- [Your assignment] Report all lines of the records that contain "intros".

- [Entries shown]
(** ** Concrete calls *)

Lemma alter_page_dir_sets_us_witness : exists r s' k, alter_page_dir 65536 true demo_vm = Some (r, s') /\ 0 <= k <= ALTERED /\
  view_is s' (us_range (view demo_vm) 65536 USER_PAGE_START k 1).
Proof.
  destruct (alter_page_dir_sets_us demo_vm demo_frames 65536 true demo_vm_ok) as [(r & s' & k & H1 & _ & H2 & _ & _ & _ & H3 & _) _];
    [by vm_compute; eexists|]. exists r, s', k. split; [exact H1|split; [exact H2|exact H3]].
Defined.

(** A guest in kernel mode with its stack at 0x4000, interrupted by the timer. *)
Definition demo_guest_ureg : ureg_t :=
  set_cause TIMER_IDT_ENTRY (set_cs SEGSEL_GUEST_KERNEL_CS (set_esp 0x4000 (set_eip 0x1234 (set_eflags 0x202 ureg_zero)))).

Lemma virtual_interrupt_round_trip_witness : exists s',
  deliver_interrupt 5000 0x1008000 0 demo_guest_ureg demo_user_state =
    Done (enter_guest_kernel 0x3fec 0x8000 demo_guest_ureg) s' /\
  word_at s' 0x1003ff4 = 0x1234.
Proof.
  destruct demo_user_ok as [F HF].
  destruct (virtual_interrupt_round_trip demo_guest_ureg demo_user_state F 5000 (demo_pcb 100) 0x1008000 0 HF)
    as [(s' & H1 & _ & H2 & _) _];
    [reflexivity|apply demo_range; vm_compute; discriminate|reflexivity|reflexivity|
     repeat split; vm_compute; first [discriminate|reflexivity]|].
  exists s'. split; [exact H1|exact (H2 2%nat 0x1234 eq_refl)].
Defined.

--

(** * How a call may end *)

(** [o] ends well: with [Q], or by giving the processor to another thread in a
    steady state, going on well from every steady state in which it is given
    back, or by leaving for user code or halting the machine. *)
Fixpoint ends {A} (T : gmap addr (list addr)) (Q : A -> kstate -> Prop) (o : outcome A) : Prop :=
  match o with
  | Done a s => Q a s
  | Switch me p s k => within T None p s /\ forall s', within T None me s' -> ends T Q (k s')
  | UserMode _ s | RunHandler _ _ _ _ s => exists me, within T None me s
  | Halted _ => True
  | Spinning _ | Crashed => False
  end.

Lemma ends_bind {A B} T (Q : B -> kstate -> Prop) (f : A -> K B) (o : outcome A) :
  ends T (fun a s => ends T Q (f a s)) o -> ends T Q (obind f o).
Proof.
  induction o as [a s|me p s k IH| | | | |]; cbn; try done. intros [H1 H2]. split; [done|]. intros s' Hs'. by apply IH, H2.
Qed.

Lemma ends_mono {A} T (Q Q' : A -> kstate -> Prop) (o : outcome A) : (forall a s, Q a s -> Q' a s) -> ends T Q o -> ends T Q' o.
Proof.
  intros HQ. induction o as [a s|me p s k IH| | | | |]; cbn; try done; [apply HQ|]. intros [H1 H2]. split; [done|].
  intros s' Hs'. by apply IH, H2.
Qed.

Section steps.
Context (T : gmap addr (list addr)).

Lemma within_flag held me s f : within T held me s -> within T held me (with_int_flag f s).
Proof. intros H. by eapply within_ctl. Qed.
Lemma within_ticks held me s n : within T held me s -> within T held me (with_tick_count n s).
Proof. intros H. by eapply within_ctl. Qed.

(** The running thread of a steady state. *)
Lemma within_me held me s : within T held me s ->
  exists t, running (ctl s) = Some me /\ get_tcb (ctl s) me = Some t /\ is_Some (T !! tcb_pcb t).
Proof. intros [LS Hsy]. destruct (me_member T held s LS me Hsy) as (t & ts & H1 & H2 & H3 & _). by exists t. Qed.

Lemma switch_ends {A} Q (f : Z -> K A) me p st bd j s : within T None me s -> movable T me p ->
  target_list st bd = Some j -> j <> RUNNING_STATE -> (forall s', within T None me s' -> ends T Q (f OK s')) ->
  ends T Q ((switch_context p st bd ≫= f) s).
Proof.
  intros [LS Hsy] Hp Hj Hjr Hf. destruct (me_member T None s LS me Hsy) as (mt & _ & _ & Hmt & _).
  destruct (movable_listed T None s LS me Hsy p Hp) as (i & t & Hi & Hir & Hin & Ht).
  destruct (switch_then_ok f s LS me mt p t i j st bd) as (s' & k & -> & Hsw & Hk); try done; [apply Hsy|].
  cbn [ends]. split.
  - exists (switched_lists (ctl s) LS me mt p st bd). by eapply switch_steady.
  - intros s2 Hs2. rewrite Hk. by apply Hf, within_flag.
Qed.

- [Reply]
  induction o as [a s|me p s k IH| | | | |]; cbn; try done. intros [H1 H2]. split; [done|]. intros s' Hs'. by apply IH, H2.
  intros HQ. induction o as [a s|me p s k IH| | | | |]; cbn; try done; [apply HQ|]. intros [H1 H2]. split; [done|].
  intros s' Hs'. by apply IH, H2.
Proof. intros H. by eapply within_ctl. Qed.
Proof. intros H. by eapply within_ctl. Qed.
Proof. intros [LS Hsy]. destruct (me_member T held s LS me Hsy) as (t & ts & H1 & H2 & H3 & _). by exists t. Qed.
  intros [LS Hsy] Hp Hj Hjr Hf. destruct (me_member T None s LS me Hsy) as (mt & _ & _ & Hmt & _).
  - intros s2 Hs2. rewrite Hk. by apply Hf, within_flag.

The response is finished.